Trials / Recruiting
RecruitingNCT05222971
Olaparib With or Without Durvalumab for DDR Gene Mutated Biliary Tract Cancer Following Platinum-based Chemotherapy
Randomized Open-labeled Phase 2 Study of Maintenance Olaparib With or Without Durvalumab for DDR Gene Mutated Advanced Biliary Tract Cancer Following Platinum-based Chemotherapy
- Status
- Recruiting
- Phase
- Phase 2
- Study type
- Interventional
- Enrollment
- 62 (estimated)
- Sponsor
- Asan Medical Center · Academic / Other
- Sex
- All
- Age
- 19 Years
- Healthy volunteers
- Not accepted
Summary
First-line gemcitabine plus cisplatin chemotherapy is the standard first-line treatment for unresectable or metastatic advanced biliary tract cancer and the optimal duration of the treatment is not mentioned in current clinical guidelines. In the pivotal phase 3 ABC-02 trial, patients received up to 6 to 8 cycles of treatment and stopped without maintenance and our retrospective study shows no significant benefit of continuing gemcitabine plus cisplatin beyond 6 to 8 cycles. However, the survival outcomes of patients who completed 6 to 8 cycles of gemcitabine plus cisplatin without progression are dismal with progression-free survival from the last dose of the treatment of median 5.2 months in a prior retrospective study. Indeed, there is an unmet clinical need in terms of maintenance therapy for advanced biliary tract cancer without progression to first-line gemcitabine plus cisplatin chemotherapy. Durvalumab with/without tremelimumab, anti-CTLA4 inhibitor, showed encouraging results in recently presented study for treatment of advanced biliary tract cancer combination with gemcitabine plus cisplatin. Combination of olaparib and durvalumab showed promising results for metastatic HER-2 negative BRCA mutated breast cancer. For DDR gene mutated advanced biliary tract cancer, olaparib plus durvalumab combination may show synergistic effect with better efficacy than olaparib monotherapy. Both olaparib and durvalumab are relatively well tolerated compared to other cytotoxic chemotherapeutic agents. Olaparib may have some degree of myelosuppression, most patients are expected to well tolerate. Although combination of durvalumab and olaparib may cause additional adverse events, these also might be tolerable, considering that there are no overlapping toxicities between durvalumab and olaparib and the safety data for the combination of durvalumab with olaparib.
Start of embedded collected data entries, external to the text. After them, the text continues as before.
(* ===== verification/GraphSearch.v ===== *)
(** * Traversals of the file dependency graph

    Correctness of the breadth-first collection of transitive dependents and of
    the two depth-first searches for cycles of [DependencyGraph]. *)

From S2P Require Import Prelude MultiMap DependencyGraph GraphSort.
From stdpp Require Import fin_sets.
From Stdlib Require Import ZArith Lia.
#[local] Open Scope Z_scope.

Module GraphSearch.
Import Graph GraphSort.

(** ** Breadth-first traversal *)

Lemma enqueue_new_spec depth deps visited queue :
  ∃ fresh, foldl (enqueue_new depth) (visited, queue) deps =
      (visited ∪ list_to_set deps, queue ++ map (λ x, (x, depth)) fresh) ∧
    NoDup fresh ∧ ∀ x, x ∈ fresh ↔ x ∈ deps ∧ x ∉ visited.
Proof.
  revert visited queue. induction deps as [|dep deps IH]; intros visited queue; simpl.
  - exists []. rewrite app_nil_r. split_and!; [f_equal; set_solver|constructor|set_solver].
  - destruct (decide (dep ∈ visited)) as [Hd|Hd].
    + destruct (IH visited queue) as (fresh & -> & Hnd & Hf). exists fresh.
      split_and!; [f_equal; set_solver|done|set_solver].
    + destruct (IH ({[dep]} ∪ visited) (queue ++ [(dep, depth)])) as (fresh & -> & Hnd & Hf).
      exists (dep :: fresh). split_and!.
      * rewrite <- app_assoc. f_equal; set_solver.
      * constructor; [rewrite Hf; set_solver|done].
      * intros x. rewrite elem_of_cons, Hf. destruct (decide (x = dep)); set_solver.
Qed.

Section traversal.
Context (next : string → list string) (N : gset string) (file : string) (max_depth : nat).
Hypothesis next_in : ∀ x z, z ∈ next x → z ∈ N.

Definition edge (x z : string) : Prop := z ∈ next x.
Definition within (d : nat) : Prop := max_depth = 0%nat ∨ (d ≤ max_depth)%nat.
Lemma mark_module_complete_spec m m' c :
  is_module_complete (mark_module_complete m c) m' = true ↔
  m' = m ∨ is_module_complete c m' = true.
Proof.
  unfold mark_module_complete, is_module_complete. rewrite !bool_decide_eq_true.
  case_bool_decide as E; simpl.
  - split; [by right|]. by intros [->|].
  - rewrite elem_of_app, list_elem_of_singleton. tauto.
Qed.

End IndexState.
Lemma kept_raise X U n s : kept X U s → n ≤ u64_max → kept X U (ensure_counter_at_least n s).
Proof.
  intros Hs Hn. unfold ensure_counter_at_least.
  destruct (Z.ltb_spec (entity_id_counter s) n); [|done].
  destruct Hs. split; simpl; [done..| |lia]. intros i Hi. specialize (kept_ids0 i Hi). lia.
Qed.

(** Registrations with a file, without a file, and of outside names; removals;
    and the operations on the counter, before it wraps. *)
Inductive step : EntityStore * gset (string * EntityId) * gset EntityId →
    EntityStore * gset (string * EntityId) * gset EntityId → Prop :=
| step_add i e f s X U : 0 ≤ i ≤ u64_max → step (s, X, U) (add_function_with_path i e f s, X, U)
| step_add_plain i e s X U : 0 ≤ i ≤ u64_max → step (s, X, U) (add_function i e s, X, {[i]} ∪ U)
| step_external n i f s X U :
    step (s, X, U) (register_external_entity_name n i f s, {[(n, i)]} ∪ X, {[i]} ∪ U)
| step_remove i s X U : step (s, X, U) (remove_entity i s, X, U)
| step_allocate s X U : entity_id_counter s < u64_max → step (s, X, U) ((allocate_entity_id s).2, X, U)
| step_max s X U : step (s, X, U) ((max_entity_id s).2, X, U).

Lemma wrap64_le z : 0 ≤ wrap64 z ≤ u64_max.
Proof. unfold wrap64, u64_max. pose proof (Z.mod_pos_bound z (2 ^ 64)). lia. Qed.

Lemma next_id i : 0 ≤ i ≤ u64_max → i < wrap64 (i + 1) ∨ i = u64_max.
Proof.
  intros Hi. destruct (decide (i = u64_max)) as [|Hne]; [by right|]. left.
  rewrite wrap64_small; lia.
Qed.

Lemma kept_add_plain X U i e s :
  0 ≤ i ≤ u64_max → kept X U s → kept X ({[i]} ∪ U) (add_function i e s).
Proof.
  intros Hi Hs. unfold add_function. destruct (insert_any i e s (kept_buckets _ _ _ Hs)) as (H1 & H2 & H3).
  destruct (insert_fields i e s) as (HF & _ & _ & HS & HC).
  pose proof (wrap64_le (i + 1)). pose proof (next_id i Hi). pose proof (kept_counter _ _ _ Hs).
  apply (kept_one X X U _ i s); [done..|set_solver|done| |done|apply H3, Hs| | |lia].
  - rewrite HS. apply Hs.
  - left. set_solver.
  - intros _. lia.
Qed.

Lemma kept_external X U n i f s :
  kept X U s → kept ({[(n, i)]} ∪ X) ({[i]} ∪ U) (register_external_entity_name n i f s).
Proof.
  intros Hs.
  apply (kept_one X _ U _ i s); simpl; [done|set_solver|set_solver| |apply Hs| | | | |].
  - apply add_name_ok, Hs.
  - intros j Hj. split; [done|by apply lookup_insert_ne| |done]. intros n'. simpl.
    rewrite add_name_spec. naive_solver.
  - intros n'. simpl. rewrite add_name_spec. destruct (kept_named _ _ _ Hs i n') as [H1 H2].
    split; [auto|]. intros [Hb|[-> _]]; [|right; set_solver].
    destruct (H2 Hb); [by left|right; set_solver].
  - left. set_solver.
  - apply Hs.
  - pose proof (kept_counter _ _ _ Hs). lia.
Qed.

Definition kept_state (x : EntityStore * gset (string * EntityId) * gset EntityId) : Prop :=
  kept x.1.2 x.2 x.1.1.

Lemma kept_new : kept ∅ ∅ new.
Proof.
  destruct wf_new_store as [H1 H2 H3 H4 H5 H6 H7]. split; [done| |done| | |done].
  - intros i n. rewrite H2. tauto.
  - intros i _. split; [apply H3|]. intros f r. apply H5.
  - intros i Hi. specialize (H6 i Hi). simpl in *. lia.
Qed.

#[export] Instance kept_invariant : StepInvariant (λ x, x = (new, ∅, ∅)) step kept_state.
Proof.
  split; [intros x ->; apply kept_new|]. unfold kept_state.
  intros x x' Hs Hstep. destruct Hstep as [i e f s X U Hi|i e s X U Hi|n i f s X U|i s X U|s X U Hc|s X U]; simpl in *.
  - destruct (add_entity_any i e f s (kept_buckets _ _ _ Hs) (kept_rows _ _ _ Hs))
      as (H1 & H2 & H3 & H4 & H5 & HF & HC).
    pose proof (wrap64_le (i + 1)). pose proof (next_id i Hi). pose proof (kept_counter _ _ _ Hs).
    apply (kept_one X X U U i s); [done..|apply H4, Hs| |intros _; lia|lia].
    destruct (decide (i ∈ U)) as [|Hu]; [by left|]. right. apply H5. by apply (kept_placed _ _ _ Hs).
  - by apply kept_add_plain.
  - by apply kept_external.
  - destruct (remove_entity_any i s (kept_buckets _ _ _ Hs) (kept_rows _ _ _ Hs))
      as (H1 & H2 & H3 & H4 & H5 & HF & HC).
    pose proof (kept_counter _ _ _ Hs).
    apply (kept_one X X U U i s); [done..|apply H4, Hs| | |lia].
    + destruct (decide (i ∈ U)) as [|Hu]; [by left|]. right. apply H5. by apply (kept_placed _ _ _ Hs).
    + rewrite HF, lookup_delete_eq. by intros [].
  - pose proof (kept_counter _ _ _ Hs). rewrite wrap64_small by (unfold u64_max in *; lia).
    destruct Hs. split; simpl; [done..| |lia]. intros i Hi. specialize (kept_ids0 i Hi). lia.
  - unfold max_entity_id. destruct (decide _); [done|].
    pose proof (proj2 (wrap64_le (scanned_max s + 1))).
    destruct (_ <? _); [destruct (_ <? _)|]; simpl; try done; by apply kept_raise.
Qed.

(** ** The two bounds of a range query *)

Lemma take_partition_point (b : Z) (vec : list (Z * EntityId)) p :
  sorted pair_ltb vec →
  p ∈ take (partition_point (λ q, q.1 <=? b) vec) vec ↔ p ∈ vec ∧ p.1 ≤ b.
Proof.
  induction vec as [|q vec IH]; simpl; [rewrite elem_of_nil; tauto|].
  intros [Hs Hq]%sorted_vec_cons. destruct (Z.leb_spec q.1 b) as [Hle|Hgt]; simpl.
  - rewrite !elem_of_cons, IH by done. split; [intuition (subst; done)|tauto].
  - rewrite elem_of_nil, elem_of_cons. split; [done|]. intros [[->|Hp] Hb]; [lia|].
    specialize (Hq p Hp). unfold pair_ltb in Hq. apply orb_true_iff in Hq.
    rewrite andb_true_iff, !Z.ltb_lt, Z.eqb_eq in Hq. lia.
Qed.

Lemma take_sublist {A} n (l : list A) : take n l `sublist_of` l.
Proof. rewrite <- (take_drop n l) at 2. apply sublist_inserts_r. done. Qed.

(** In the rows of a file an entity occurs once. *)
Lemma rows_NoDup s f : wf s → NoDup (map snd (default [] (file_entities_by_start s !! f))).
Proof.
  intros Hs. assert (Hrow : ∀ r i, (r, i) ∈ default [] (file_entities_by_start s !! f) →
    ∃ e, function_index s !! i = Some e ∧ r = wrap32 (start_row e)).
  { intros r i Hr. apply (wf_rows _ Hs f r i) in Hr as (e & ? & _ & ?). eauto. }
  pose proof (sorted_NoDup pair_ltb _ (rows_sorted _ f (wf_rows_ok _ Hs))) as Hnd.
  revert Hrow Hnd. generalize (default [] (file_entities_by_start s !! f)).
  induction l as [|[r i] l IH]; simpl; intros Hrow Hnd; [constructor|].
  apply NoDup_cons in Hnd as [Hn Hnd]. constructor; [|apply IH; [|done]].
  - intros ([r' i'] & -> & Hin)%list_elem_of_fmap. simpl in *. apply Hn.
    destruct (Hrow r i') as (e & He & ->); [by left|].
    destruct (Hrow r' i') as (e' & He' & ->); [by right|]. by simplify_eq.
  - intros r' i' Hin. apply Hrow. by right.
Qed.

Section range.
Context `{!SetIter EntityId}.

Lemma elem_of_ids_by_file s f i :
  i ∈ get_entity_ids_by_file f s ↔ entity_file_index s !! i = Some f.
Proof.
  unfold get_entity_ids_by_file. rewrite elem_of_retain, elem_of_set_iter, bool_decide_eq_true, elem_of_dom.
  split; [tauto|]. intros Hf. split; [by rewrite Hf|done].
Qed.

Lemma elem_of_range f a b s i :
  wf s → (∀ j e, function_index s !! j = Some e → 0 ≤ start_row e < 2 ^ 32) →
  i ∈ get_entities_in_line_range f a b s ↔ i ∈ scan_line_range f a b s.
Proof.
  intros Hs Hrows. unfold get_entities_in_line_range.
  destruct (file_entities_by_start s !! f) as [[|p vec]|] eqn:E; [done| |done].
  unfold scan_line_range. rewrite !elem_of_retain, elem_of_ids_by_file, list_elem_of_fmap.
  pose proof (rows_sorted _ f (wf_rows_ok _ Hs)) as Hsort.
  assert (Hin : ∀ r j, (r, j) ∈ p :: vec ↔ row_in (file_entities_by_start s) f r j)
    by (intros r j; unfold row_in; by rewrite E).
  rewrite E in Hsort. simpl in Hsort. unfold overlaps.
  assert (Hrow : ∀ e, function_index s !! i = Some e → wrap32 (start_row e) = start_row e).
  { intros e He. apply wrap32_small. specialize (Hrows i e He). unfold u32_max. lia. }
  split.
  - intros [([r j] & -> & Hr) Ho]. apply take_partition_point in Hr as [Hr _]; [|done].
    apply Hin, (wf_rows _ Hs) in Hr as (e & He & Hf & _). done.
  - intros [Hf Ho]. split; [|done]. destruct (function_index s !! i) as [e|] eqn:He; [|done].
    exists (start_row e, i). split; [done|]. apply take_partition_point; [done|].
    apply andb_true_iff in Ho as [Ho%Z.leb_le _]. split; [|done].
    apply Hin, (wf_rows _ Hs). exists e. rewrite Hrow; done.
Qed.

Lemma NoDup_retain {A} (q : A → bool) (l : list A) : NoDup l → NoDup (retain q l).
Proof. intros Hl. eapply sublist_NoDup; [exact Hl|apply retain_sublist]. Qed.
End range.

(** ** Theorems *)

(** C23. After any sequence of registrations (with a file, without a file, or of
    the name and file of an outside entity), removals and counter operations
    before the counter wraps: every entity is found under its name, and a name
    lists, each once, only entities with that name and identifiers registered
    under it from outside; every entity whose file was always registered with it
    has a file and exactly one row, in that file; the rows of a file are in the
    order of (row, id); every identifier but the largest 64-bit one is below the
    counter.  Without outside names and registrations lacking a file, and with
    identifiers below the largest, the indexes are exact ([wf]). *)
Theorem entity_indexes_consistent (s : EntityStore) (X : gset (string * EntityId))
    (U : gset EntityId) :
  reachable (λ x, x = (new, ∅, ∅)) step (s, X, U) →
  kept X U s ∧
  (X = ∅ → U = ∅ → function_index s !! u64_max = None → wf s).
Proof.
  intros Hs. pose proof (invariant_reachable _ step kept_state _ Hs) as Hk. split; [exact Hk|].
  intros -> -> Hmax. destruct Hk as [Hb Hn Hr Hp Hi Hc]; simpl in *. split; try done.
  - intros n i. destruct (Hn i n) as [H1 H2]. split; [|done]. intros [|]%H2; [done|set_solver].
  - intros i. by apply Hp.
  - intros f r i. by apply Hp.
  - intros i Hf. destruct (Hi i Hf) as [? [?|Heq]]; [lia|]. rewrite Heq, Hmax in Hf. by destruct Hf.
Qed.

Definition demo_span (a b : Z) : EntityDiff.Span :=
  {| EntityDiff.start_byte := a; EntityDiff.end_byte := b;
     EntityDiff.start_position := {| EntityDiff.row := a; EntityDiff.column := 0 |};
     EntityDiff.end_position := {| EntityDiff.row := b; EntityDiff.column := 0 |} |}.
(* ===== verification/RelationIndex.v ===== *)
(** * The relation index of the code graph

    Models [RelationIndex] of crates/parser/cce-codegraph/src/index/core.rs
    with its file operations (index/file_index.rs): resolved relations of
    entities and of files with the two reverse indexes derived from them, file
    records, removal of a file, and the validation of a snapshot. The entity
    maps and the symbol registry are those of [EntityIndex] and [SymbolIndex];
    the file dependency graph is that of [DependencyGraph]. The grouping into
    stores follows index/stores.rs. *)

From S2P Require Import Prelude MultiMap SortedVec EntityDiff Kinds DependencyGraph EdgeSet.
From S2P Require Import EntityIndex SymbolIndex.
From stdpp Require Import fin_sets.
From Stdlib Require Import ZArith Lia.
#[local] Open Scope Z_scope.

Module RelationIndex.
Import EdgeSet.

Abbreviation SymbolKey := SymbolIndex.SymbolKey.
#[local] Existing Instances SymbolIndex.SymbolKey_eq_dec SymbolIndex.SymbolKey_countable.

(** ** Relations *)

Record RelationStore := {
  resolved_relation_index : gmap EntityId RelationEdgeSet;
  reverse_callee_index : gmap EntityId (list EntityId);
  file_relation_index : gmap string RelationEdgeSet;
  file_callers_by_callee : gmap EntityId (gset string);
}.

Definition new_relations : RelationStore :=
  {| resolved_relation_index := ∅; reverse_callee_index := ∅; file_relation_index := ∅;
     file_callers_by_callee := ∅ |}.

Definition set_resolved (m : gmap EntityId RelationEdgeSet) (s : RelationStore) : RelationStore :=
  {| resolved_relation_index := m; reverse_callee_index := reverse_callee_index s;
     file_relation_index := file_relation_index s;
     file_callers_by_callee := file_callers_by_callee s |}.

Definition set_reverse (m : gmap EntityId (list EntityId)) (s : RelationStore) : RelationStore :=
  {| resolved_relation_index := resolved_relation_index s; reverse_callee_index := m;
     file_relation_index := file_relation_index s;
     file_callers_by_callee := file_callers_by_callee s |}.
Considering poor prognosis in patients with advanced biliary tract cancer and lack of maintenance treatment following scheduled first-line GemCis, clinical benefits with maintenance olaparib or olaparib plus durvalumab weigh more than the potential risks.
Conditions
Interventions
| Type | Name | Description |
|---|---|---|
| DRUG | Durvalumab | Durvalumab 1,500 mg IV on Day 1 Every 4 weeks |
| DRUG | Olaparib | Olaparib 300 mg twice daily Every 4 weeks |
Timeline
- Start date
- 2022-04-01
- Primary completion
- 2025-12-30
- Completion
- 2026-12-30
- First posted
- 2022-02-03
- Last updated
- 2025-01-28
Locations
1 site across 1 country: South Korea
Source: ClinicalTrials.gov record NCT05222971. Inclusion in this directory is not an endorsement.